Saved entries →
(* ===== verification/SdkText.v ===== *)
(** * Texts of the SDK

    How the SDK writes its enumerations and reads them back ([Display] and [FromStr]
    in [lib.rs], [fund.rs], [token.rs], [refdb.rs] and so on), the fields of the
    metadata as JSON ([pack.rs]), the texts that [string.rs] writes by hand, the
    addresses derived from those texts ([refdb.rs], [raydium_sdk.rs]), and where in
    its transaction an instruction is ([program/mod.rs]).

    serde's data model is the type [Json]; base58 and the runtime's sysvar are
    interfaces with the laws of their documentation. *)

From Stdlib Require Import String.
From stdpp Require Import pretty.
From S2P Require Import Prelude MachineInt Pack RefDB AmmInstruction VaultInstruction Token Pool Farm Vault Fund FundInstruction RefDbInstruction MainInstruction SdkAccount Cpi ClientNames Client ClientReads ClientRouter.

#[local] Set Default Proof Using "Type*".

(** ** Names of variants *)

(** [str::to_lowercase]: beside the letters of ASCII, the Kelvin sign alone has a
    lower case in ASCII, the letter k.  Other characters stay outside of ASCII, and
    are kept: no text that has one is any of the words below. *)
Fixpoint lowercase_text (s : Name) : Name :=
  match s with
  | 226 :: 132 :: 170 :: s' => 107 :: lowercase_text s'
  | b :: s' => (if (65 <=? b) && (b <=? 90) then b + 32 else b) :: lowercase_text s'
  | [] => []
  end.

(** The arms of a [match] on the lower case of a text. *)
Definition parse_words {T} (words : list (string * T)) (s : Name) : result ProgramError T :=
  match List.find (fun p => bool_decide (lowercase_text s = str p.1)) words with
  | Some (_, x) => Ok x
  | None => Err InvalidArgument
  end.

(** [Display] for an enumeration; no two variants are written alike, even when
    the case is ignored. *)
Class Display (T : Type) := {
  display : T -> string;
  display_inj : forall x y, lowercase_text (str (display x)) = lowercase_text (str (display y)) -> x = y;
}.

(** [FromStr] of the same type: the words are the variants' names in lower case. *)
Class FromStr (T : Type) `{Display T} := {
  words : list (string * T);
  words_of_display : Forall (fun p => str p.1 = lowercase_text (str (display p.2))) words;
  words_complete : forall x, x ∈ words.*2;
}.

Definition from_str {T} `{FromStr T} (s : Name) : result ProgramError T := parse_words words s.

(** Each case of a comparison of two names by computation. *)
Ltac distinct_names := intros [] []; vm_compute; first [reflexivity | discriminate].
Ltac all_words :=
  lazymatch goal with
  | |- Forall _ _ => repeat constructor
  | |- _ => intros []; simpl; set_solver
  end.

Definition fund_asset_type_name (t : FundAssetType) : string :=
  match t with AssetVault => "Vault" | AssetCustody => "Custody" end.
Definition fund_asset_type_words : list (string * FundAssetType) :=
  [("vault", AssetVault); ("custody", AssetCustody)]%string.

Definition fund_custody_type_name (t : FundCustodyType) : string :=
  match t with DepositWithdraw => "DepositWithdraw" | Trading => "Trading" end.
Definition fund_custody_type_words : list (string * FundCustodyType) :=
  [("depositwithdraw", DepositWithdraw); ("trading", Trading)]%string.

Definition fund_vault_type_name (t : FundVaultType) : string :=
  match t with TypePool => "Pool" | TypeFarm => "Farm" | TypeVault => "Vault" end.
Definition fund_vault_type_words : list (string * FundVaultType) :=
  [("pool", TypePool); ("farm", TypeFarm); ("vault", TypeVault)]%string.

Definition token_selector_name (t : TokenSelector) : string :=
  match t with TokenA => "TokenA" | TokenB => "TokenB" end.
Definition token_selector_words : list (string * TokenSelector) :=
  [("tokena", TokenA); ("tokenb", TokenB)]%string.

Definition oracle_type_name (t : OracleType) : string :=
  match t with Pyth => "Pyth" | Chainlink => "Chainlink" | Unsupported => "Unsupported" end.
Definition oracle_type_words : list (string * OracleType) :=
  [("pyth", Pyth); ("chainlink", Chainlink); ("unsupported", Unsupported)]%string.

Definition storage_type_name (t : StorageType) : string :=
  match t with
  | StProgram => "Program" | StFund => "Fund" | StVault => "Vault" | StPool => "Pool"
  | StFarm => "Farm" | StToken => "Token" | StOther => "Other"
  end.
Definition storage_type_words : list (string * StorageType) :=
  [("program", StProgram); ("fund", StFund); ("vault", StVault); ("pool", StPool); ("farm", StFarm);
   ("token", StToken); ("other", StOther)]%string.

Definition program_id_type_name (t : ProgramIDType) : string :=
  match t with
  | PidSystem => "System" | PidProgramsRef => "ProgramsRef" | PidVaultsRef => "VaultsRef"
  | PidVault => "Vault" | PidFarmsRef => "FarmsRef" | PidFarm => "Farm" | PidPoolsRef => "PoolsRef"
  | PidPool => "Pool" | PidTokensRef => "TokensRef" | PidToken => "Token"
  | PidMainRouter => "MainRouter" | PidSerum => "Serum" | PidRaydium => "Raydium"
  | PidSaber => "Saber" | PidOrca => "Orca" | PidFundsRef => "FundsRef" | PidFund => "Fund"
  end.
Definition program_id_type_words : list (string * ProgramIDType) :=
  [("system", PidSystem); ("programsref", PidProgramsRef); ("vaultsref", PidVaultsRef);
   ("vault", PidVault); ("farmsref", PidFarmsRef); ("farm", PidFarm); ("poolsref", PidPoolsRef);
   ("pool", PidPool); ("tokensref", PidTokensRef); ("token", PidToken);
   ("mainrouter", PidMainRouter); ("serum", PidSerum); ("raydium", PidRaydium);
   ("saber", PidSaber); ("orca", PidOrca); ("fundsref", PidFundsRef); ("fund", PidFund)]%string.

#[export] Instance Display_FundAssetType : Display FundAssetType.
Proof. refine {| display := fund_asset_type_name |}; distinct_names. Defined.
#[export] Instance FromStr_FundAssetType : FromStr FundAssetType.
Proof. refine {| words := fund_asset_type_words |}; all_words. Defined.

What this task involves → Write the data above out again in full, with every word as given.

Output of the task →
(* ===== verification/SdkText.v ===== *)
(** * Texts of the SDK

    How the SDK writes its enumerations and reads them back ([Display] and [FromStr]
    in [lib.rs], [fund.rs], [token.rs], [refdb.rs] and so on), the fields of the
    metadata as JSON ([pack.rs]), the texts that [string.rs] writes by hand, the
    addresses derived from those texts ([refdb.rs], [raydium_sdk.rs]), and where in
    its transaction an instruction is ([program/mod.rs]).

    serde's data model is the type [Json]; base58 and the runtime's sysvar are
    interfaces with the laws of their documentation. *)

From Stdlib Require Import String.
From stdpp Require Import pretty.
From S2P Require Import Prelude MachineInt Pack RefDB AmmInstruction VaultInstruction Token Pool Farm Vault Fund FundInstruction RefDbInstruction MainInstruction SdkAccount Cpi ClientNames Client ClientReads ClientRouter.

#[local] Set Default Proof Using "Type*".

(** ** Names of variants *)

(** [str::to_lowercase]: beside the letters of ASCII, the Kelvin sign alone has a
    lower case in ASCII, the letter k.  Other characters stay outside of ASCII, and
    are kept: no text that has one is any of the words below. *)
Fixpoint lowercase_text (s : Name) : Name :=
  match s with
  | 226 :: 132 :: 170 :: s' => 107 :: lowercase_text s'
  | b :: s' => (if (65 <=? b) && (b <=? 90) then b + 32 else b) :: lowercase_text s'
  | [] => []
  end.

(** The arms of a [match] on the lower case of a text. *)
Definition parse_words {T} (words : list (string * T)) (s : Name) : result ProgramError T :=
  match List.find (fun p => bool_decide (lowercase_text s = str p.1)) words with
  | Some (_, x) => Ok x
  | None => Err InvalidArgument
  end.

(** [Display] for an enumeration; no two variants are written alike, even when
    the case is ignored. *)
Class Display (T : Type) := {
  display : T -> string;
  display_inj : forall x y, lowercase_text (str (display x)) = lowercase_text (str (display y)) -> x = y;
}.

(** [FromStr] of the same type: the words are the variants' names in lower case. *)
Class FromStr (T : Type) `{Display T} := {
  words : list (string * T);
  words_of_display : Forall (fun p => str p.1 = lowercase_text (str (display p.2))) words;
  words_complete : forall x, x ∈ words.*2;
}.

Definition from_str {T} `{FromStr T} (s : Name) : result ProgramError T := parse_words words s.

(** Each case of a comparison of two names by computation. *)
Ltac distinct_names := intros [] []; vm_compute; first [reflexivity | discriminate].
Ltac all_words :=
  lazymatch goal with
  | |- Forall _ _ => repeat constructor
  | |- _ => intros []; simpl; set_solver
  end.

Definition fund_asset_type_name (t : FundAssetType) : string :=
  match t with AssetVault => "Vault" | AssetCustody => "Custody" end.
Definition fund_asset_type_words : list (string * FundAssetType) :=
  [("vault", AssetVault); ("custody", AssetCustody)]%string.

Definition fund_custody_type_name (t : FundCustodyType) : string :=
  match t with DepositWithdraw => "DepositWithdraw" | Trading => "Trading" end.
Definition fund_custody_type_words : list (string * FundCustodyType) :=
  [("depositwithdraw", DepositWithdraw); ("trading", Trading)]%string.

Definition fund_vault_type_name (t : FundVaultType) : string :=
  match t with TypePool => "Pool" | TypeFarm => "Farm" | TypeVault => "Vault" end.
Definition fund_vault_type_words : list (string * FundVaultType) :=
  [("pool", TypePool); ("farm", TypeFarm); ("vault", TypeVault)]%string.

Definition token_selector_name (t : TokenSelector) : string :=
  match t with TokenA => "TokenA" | TokenB => "TokenB" end.
Definition token_selector_words : list (string * TokenSelector) :=
  [("tokena", TokenA); ("tokenb", TokenB)]%string.

Definition oracle_type_name (t : OracleType) : string :=
  match t with Pyth => "Pyth" | Chainlink => "Chainlink" | Unsupported => "Unsupported" end.
Definition oracle_type_words : list (string * OracleType) :=
  [("pyth", Pyth); ("chainlink", Chainlink); ("unsupported", Unsupported)]%string.

Definition storage_type_name (t : StorageType) : string :=
  match t with
  | StProgram => "Program" | StFund => "Fund" | StVault => "Vault" | StPool => "Pool"
  | StFarm => "Farm" | StToken => "Token" | StOther => "Other"
  end.
Definition storage_type_words : list (string * StorageType) :=
  [("program", StProgram); ("fund", StFund); ("vault", StVault); ("pool", StPool); ("farm", StFarm);
   ("token", StToken); ("other", StOther)]%string.

Definition program_id_type_name (t : ProgramIDType) : string :=
  match t with
  | PidSystem => "System" | PidProgramsRef => "ProgramsRef" | PidVaultsRef => "VaultsRef"
  | PidVault => "Vault" | PidFarmsRef => "FarmsRef" | PidFarm => "Farm" | PidPoolsRef => "PoolsRef"
  | PidPool => "Pool" | PidTokensRef => "TokensRef" | PidToken => "Token"
  | PidMainRouter => "MainRouter" | PidSerum => "Serum" | PidRaydium => "Raydium"
  | PidSaber => "Saber" | PidOrca => "Orca" | PidFundsRef => "FundsRef" | PidFund => "Fund"
  end.
Definition program_id_type_words : list (string * ProgramIDType) :=
  [("system", PidSystem); ("programsref", PidProgramsRef); ("vaultsref", PidVaultsRef);
   ("vault", PidVault); ("farmsref", PidFarmsRef); ("farm", PidFarm); ("poolsref", PidPoolsRef);
   ("pool", PidPool); ("tokensref", PidTokensRef); ("token", PidToken);
   ("mainrouter", PidMainRouter); ("serum", PidSerum); ("raydium", PidRaydium);
   ("saber", PidSaber); ("orca", PidOrca); ("fundsref", PidFundsRef); ("fund", PidFund)]%string.

#[export] Instance Display_FundAssetType : Display FundAssetType.
Proof. refine {| display := fund_asset_type_name |}; distinct_names. Defined.
#[export] Instance FromStr_FundAssetType : FromStr FundAssetType.
Proof. refine {| words := fund_asset_type_words |}; all_words. Defined.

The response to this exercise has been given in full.